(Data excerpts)
===
Definition so_GetState (addr : Address) (o : stateObject) (key : Hash) : GM state Hash :=
  match dirtyStorage o !! key with
  | Some value => gret value
  | None => so_GetCommittedState addr o key
  end.

Definition so_SetState (addr : Address) (o : stateObject) (key value : Hash) : GM state unit :=
  let* prev := so_GetState addr o key in
  if prev =? value then gret tt
  else
    journal_append (storageChange addr key prev) ;;;
    object addr (so_setState key value).

(** ** The methods the EVM calls *)

(** A query of an account, with the answer for a missing one. *)
Definition query {A} (addr : Address) (missing : A) (f : stateObject -> GM state A) : GM state A :=
  let* o := getStateObject addr in
  match o with Some o => f o | None => gret missing end.

Definition sdb_Exist (addr : Address) : GM state bool := query addr false (fun _ => gret true).
Definition sdb_Empty (addr : Address) : GM state bool := query addr true (fun o => gret (so_empty o)).
Definition sdb_GetBalance (addr : Address) : GM state Z := query addr 0 (fun o => gret (so_Balance o)).
Definition sdb_GetNonce (addr : Address) : GM state Z := query addr 0 (fun o => gret (so_Nonce o)).
Definition sdb_GetCode (addr : Address) : GM state (list byte) := query addr [] (so_Code addr).
Definition sdb_GetCodeSize (addr : Address) : GM state Z := query addr 0 (so_CodeSize addr).
Definition sdb_GetCodeHash (addr : Address) : GM state Hash := query addr 0 (fun o => gret (so_CodeHash o)).
Definition sdb_GetState (addr : Address) (key : Hash) : GM state Hash :=
  query addr 0 (fun o => so_GetState addr o key).
Definition sdb_GetCommittedState (addr : Address) (key : Hash) : GM state Hash :=
  query addr 0 (fun o => so_GetCommittedState addr o key).
Definition sdb_HasSuicided (addr : Address) : GM state bool := query addr false (fun o => gret (suicided o)).

(** A change of an account, which is created if it is missing. *)
Definition change {A} (addr : Address) (f : stateObject -> GM state A) : GM state A :=
  let* o := GetOrNewStateObject addr in f o.

Definition sdb_AddBalance (addr : Address) (amount : Z) : GM state unit :=
  change addr (fun o => so_AddBalance addr o amount).
Definition sdb_SubBalance (addr : Address) (amount : Z) : GM state unit :=
  change addr (fun o => so_SubBalance addr o amount).
Definition sdb_SetBalance (addr : Address) (amount : Z) : GM state unit :=
  change addr (fun o => so_SetBalance addr o amount).
Definition sdb_SetNonce (addr : Address) (nonce : Z) : GM state unit :=
  change addr (fun o => so_SetNonce addr o nonce).
Definition sdb_SetCode (addr : Address) (code : list byte) : GM state unit :=
  change addr (fun o => so_SetCode addr o (keccak256 code) code).
Definition sdb_SetState (addr : Address) (key value : Hash) : GM state unit :=
  change addr (fun o => so_SetState addr o key value).

Definition sdb_Suicide (addr : Address) : GM state bool :=
  let* o := getStateObject addr in
  match o with
  | None => gret false
  | Some o =>
      journal_append (suicideChange addr (suicided o) (so_Balance o)) ;;;
      object addr so_markSuicided ;;;
      object addr (so_setBalance 0) ;;;
      gret true
  end.

Definition sdb_AddRefund (gas : Z) : GM state unit :=
  let* r := gget refund in
  journal_append (refundChange r) ;;;
  gput (set_refund (u64 (r + gas))).

Definition sdb_SubRefund (gas : Z) : GM state unit :=
  let* r := gget refund in
  journal_append (refundChange r) ;;;
  if gas >? r then gpanic PanicRefund else gput (set_refund (u64 (r - gas))).

Definition sdb_GetRefund : GM state Z := gget refund.

Definition sdb_GetTransientState (addr : Address) (key : Hash) : GM state Hash :=
  gget (fun s => transient_Get (s_transientStorage s) addr key).

Definition setTransientState (addr : Address) (key value : Hash) : GM state unit :=
  gput (set_transient (transient_Set addr key value)).

Definition sdb_SetTransientState (addr : Address) (key value : Hash) : GM state unit :=
  let* prev := sdb_GetTransientState addr key in
  if prev =? value then gret tt
  else
    journal_append (transientStorageChange addr key prev) ;;;
    setTransientState addr key value.

Definition sdb_AddLog (log : Log) : GM state unit :=
  let* s := gget id in
  journal_append (addLogChange (thash s)) ;;;
  gput (set_logs
    (fun m => <[thash s := default [] (m !! thash s) ++ [mkTxLog log (thash s) (txIndex s) (logSize s)]]> m)
    (u64 (logSize s + 1))).

Definition sdb_AddPreimage (hash : Hash) (preimage : list byte) : GM state unit :=
  let* m := gget preimages in
  match m !! hash with
  | Some _ => gret tt
  | None =>
      journal_append (addPreimageChange hash) ;;;
      gput (set_preimages (fun m => <[hash := preimage]> m))
  end.

Definition on_accessList {A} : GM accessList A -> GM state A := gzoom s_accessList set_accessList.

Definition sdb_AddAddressToAccessList (addr : Address) : GM state unit :=
  let* added := on_accessList (AddAddress addr) in
  if added : bool then journal_append (accessListAddAccountChange addr) else gret tt.

Definition sdb_AddSlotToAccessList (addr : Address) (slot : Hash) : GM state unit :=
  let* mods := on_accessList (AddSlot addr slot) in
  let '(addrMod, slotMod) := mods in
  (if addrMod : bool then journal_append (accessListAddAccountChange addr) else gret tt) ;;;
  (if slotMod : bool then journal_append (accessListAddSlotChange addr slot) else gret tt).

Definition sdb_AddressInAccessList (addr : Address) : GM state bool :=
  gget (fun s => ContainsAddress (s_accessList s) addr).

Definition sdb_SlotInAccessList (addr : Address) (slot : Hash) : GM state (bool * bool) :=
  fun s => gpure (Contains (s_accessList s) addr slot) s.

(** The loops of [Prepare]. *)
Fixpoint add_addresses (l : list Address) : GM accessList unit :=
  match l with
  | [] => gret tt
  | a :: l => AddAddress a ;;; add_addresses l
  end.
===
Where in the entries above does the word "gput" appear? Copy each line that has it.

  gput (set_refund (u64 (r + gas))).
  if gas >? r then gpanic PanicRefund else gput (set_refund (u64 (r - gas))).
  gput (set_transient (transient_Set addr key value)).
  gput (set_logs
      gput (set_preimages (fun m => <[hash := preimage]> m))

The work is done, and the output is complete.